Allah-u Teâlâ ezelden nasipdar ettiği kimsenin nasibini, yolun hakiki rehberine teslim eder ve kişiyi ona ulaştırır. Ezeli nasibi olanlara nasibini vermek için, masivâ köklerini kazımak için, marifet fidanları ekmek için mürid günâ gün o nasibi alır ve terakki eder. Mevlâ o nasibi koymasaydı, mürşidde o nasip yoktu. Mürşid O'nun koyduğu nasibi vermiş oluyor. Daha doğrusu o kanaldan almış oluyor. Çünkü veren yalnız Allah-u Teâlâ'dır.
Hakikate ulaşmak için merdiven basamaklarından çıkmak gerekiyor. Bu basamaklar üç merhaledir. Mürid Fenâfişşeyh'te varlığını, Fenâfirresul'de yokluğunu, Fenâfillâh'ta hiçliğini yok eder. Daha doğrusu hiç olduğunu gözü ile görmeye başlar. Allah-u Teâlâ dilediği zaman hakikati duyurur.
Hep ezeli nasip, başka hiçbir şey değil.
Allah-u Teâlâ Âyet-i kerime'sinde şöyle buyurur:
"Onlar sözün en güzeline hidayet edilmişler, kendisine çok hamdedilen Allah'ın doğru yoluna eriştirilmişlerdir." (Hacc: 24)
Bu ilim-irfan mektebinin görünüşte mektebi de hocası da yoktur. Lâkin bilen için çok ince bir disiplin, hâli terbiye mevcuttur. Bu mânevi terbiye onu takvâ kalıplarına sokar, Kur'an-ı kerim ve Sünnet-i seniyye rayları üzerinde yürütür.
Her yolun çalışması dıştan olur, fakat hiç şüphesiz ki bu yolun çalışması içten olur.
Bu hakikatleri bilebilmek ve öğrenebilmek için, ilim-irfan mektebine dehalet etmek zaruridir.

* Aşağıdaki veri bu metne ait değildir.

(** The [props] of the page. *)
Module Props.
Record t (SSRConfig ProjectStatus Geometry History : Type) : Type := mk {
  translations : SSRConfig;
  totalProgress : option double;
  totalArea : double;
  totalContributors : option double;
  name : string;
  description : string;
  status : ProjectStatus;
  projectGeoJSON : option Geometry;
  history : History;
  urls : list UrlInfo.t
}.
Arguments mk {SSRConfig ProjectStatus Geometry History}.
Arguments translations {SSRConfig ProjectStatus Geometry History}.
Arguments totalProgress {SSRConfig ProjectStatus Geometry History}.
Arguments totalArea {SSRConfig ProjectStatus Geometry History}.
Arguments totalContributors {SSRConfig ProjectStatus Geometry History}.
Arguments name {SSRConfig ProjectStatus Geometry History}.
Arguments description {SSRConfig ProjectStatus Geometry History}.
Arguments status {SSRConfig ProjectStatus Geometry History}.
Arguments projectGeoJSON {SSRConfig ProjectStatus Geometry History}.
Arguments history {SSRConfig ProjectStatus Geometry History}.
Arguments urls {SSRConfig ProjectStatus Geometry History}.
End Props.

(** An entry of [paths] and what [getStaticPaths] returns. *)
Module Path.
Record t : Type := mk { id : string; locale : string }.
End Path.

Module StaticPaths.
Record t : Type := mk { paths : list Path.t; fallback : bool }.
End StaticPaths.

(** ** The pipeline *)

Section Pipeline.

(** The types the page only passes along: the translation bundle of
    next-i18next, [ProjectStatus] of utils/common, the polygon of a
    project and the payload of the project history. *)
Variables SSRConfig ProjectStatus Geometry History : Type.

(** [i18nextConfig.i18n.locales] *)
Variable locales : list string.
(** A character that stands for itself inside a JSON string of printable
    ASCII: neither the quote nor the backslash. *)
Definition plain_char (c : ascii) : bool :=
  let n := nat_of_ascii c in
  ((32 <=? n) && (n <=? 126) && negb (n =? 34) && negb (n =? 92))%nat.

(** Reading the inside of a JSON string: the string it denotes, or [None]
    when it is not the inside of a JSON string of printable ASCII. *)
Fixpoint unescape (s : string) : option string :=
  match s with
  | EmptyString => Some EmptyString
  | String c rest =>
      if Nat.eqb (nat_of_ascii c) 92 then
        match rest with
        | EmptyString => None
        | String e rest' =>
            if Nat.eqb (nat_of_ascii e) 117 then
              match rest' with
              | String h1 (String h2 (String h3 (String h4 rest''))) =>
                  match hex4 h1 h2 h3 h4 with
                  | Some x => String x <$> unescape rest''
                  | None => None
                  end
              | _ => None
              end
            else
              match simple_escape e with
              | Some x => String x <$> unescape rest'
              | None => None
              end
        end
      else if plain_char c then String c <$> unescape rest
      else None
  end.
(** C2 fails on the code: the two causes can be told apart.  passlib does
    not answer [False] for a password that holds a NUL or has more than 4096
    bytes, it raises; [authenticate_user] calls [verify_password] only when
    a user has the email and has no handler around the call.  So with such a
    password [login] lets passlib's exception through for the email of the
    seeded administrator and raises the 401 for an email that no user has,
    whatever the bcrypt core and the token encoder. *)
Theorem login_tells_known_email (utcnow : datetime) :
  Main.login bcrypt_digest jwt_encode utcnow
    {| cred_email := py "admin@example.com"; cred_password := nul_password |}
    users
  = Raise NullPasswordError
  /\ Main.login bcrypt_digest jwt_encode utcnow
       {| cred_email := py "nobody@example.com";
          cred_password := nul_password |}
       users
     = Raise Main.incorrect_email_or_password
  /\ Main.login bcrypt_digest jwt_encode utcnow
       {| cred_email := py "admin@example.com";
          cred_password := long_password |}
       users
     = Raise PasswordSizeError
  /\ Main.login bcrypt_digest jwt_encode utcnow
       {| cred_email := py "nobody@example.com";
          cred_password := long_password |}
       users
     = Raise Main.incorrect_email_or_password
  /\ authenticate_user bcrypt_digest users (py "admin@example.com")
       nul_password
     <> authenticate_user bcrypt_digest users (py "nobody@example.com")
          nul_password.
Proof.
  assert (Hadmin : find (fun u => PyStr.eqb (user_email u)
                                    (py "admin@example.com")) users
                   = Some admin) by reflexivity.
  assert (Hhash : parse_hash (password_hash admin) <> None)
    by (vm_compute; discriminate).
  split; [| split; [reflexivity | split; [| split; [reflexivity |]]]].
  - apply (login_refused_password utcnow users _ _ admin _ Hadmin Hhash).
    reflexivity.
  - apply (login_refused_password utcnow users _ _ admin _ Hadmin Hhash).
    reflexivity.
  - vm_compute. discriminate.
Qed.

End Authentication.

Lemma login_same_failure_witness :
  Main.login sample_digest sample_jwt_encode 0%Z
    {| cred_email := py "nobody@example.com"; cred_password := py "admin123" |}
    users
  = Raise Main.incorrect_email_or_password
  /\ Main.login sample_digest sample_jwt_encode 0%Z
       {| cred_email := py "admin@example.com"; cred_password := py "wrong" |}
       users
     = Raise Main.incorrect_email_or_password.
Proof.
  split.
  - apply (login_same_failure sample_digest sample_jwt_encode 0%Z users
             (py "nobody@example.com") (py "admin123")).
    left. reflexivity.
  - apply (login_same_failure sample_digest sample_jwt_encode 0%Z users
             (py "admin@example.com") (py "wrong")).
    right. exists admin. split; reflexivity.
Defined.

Example login_succeeds :
  exists r, Main.login sample_digest sample_jwt_encode 0%Z
    {| cred_email := py "admin@example.com"; cred_password := py "admin123" |}
    users = Ok r /\ ud_name (user r) = py "Admin".
Proof. eexists. split; reflexivity. Qed.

Bu yol Allah yoludur. Bu münevver yol Resulullah -sallallahu aleyhi ve sellem- Efendimiz'den gelir. Bu yol Hazret-i Allah'a ve Resulullah'a ait. Gaye varlığı atabilmek, Var'ı bulabilmektir. Bu da süzülmekle olur. Yolun esası edeptir. Tarikât-ı âliye baştan başa edeptir. Yol, edeple kâimdir. Allah'ım yolun âdâbına vâkıf ettirsin.
Mürşid, tevazu kanatlarını yerlere kadar serecek, herkes o kanatların üzerine rahatça basabilecek. Yolun temeli budur. Gaye hizmettir, lâf değildir, efendilik beylik değildir.
Resulullah -sallallahu aleyhi ve sellem- Efendimiz Hadis-i şerif'lerinde buyururlar ki:
"Bir topluluğun efendisi onlara hizmet edendir." (Câmiu's-Sağîr)
Yalnız bu noktada bir incelik var. Evet tevazu kanatları herkesin ayakları altındadır. Ne mutlu o insana ki o kanadın altına girer, ne bahtsız o insan ki üstüne çıkar!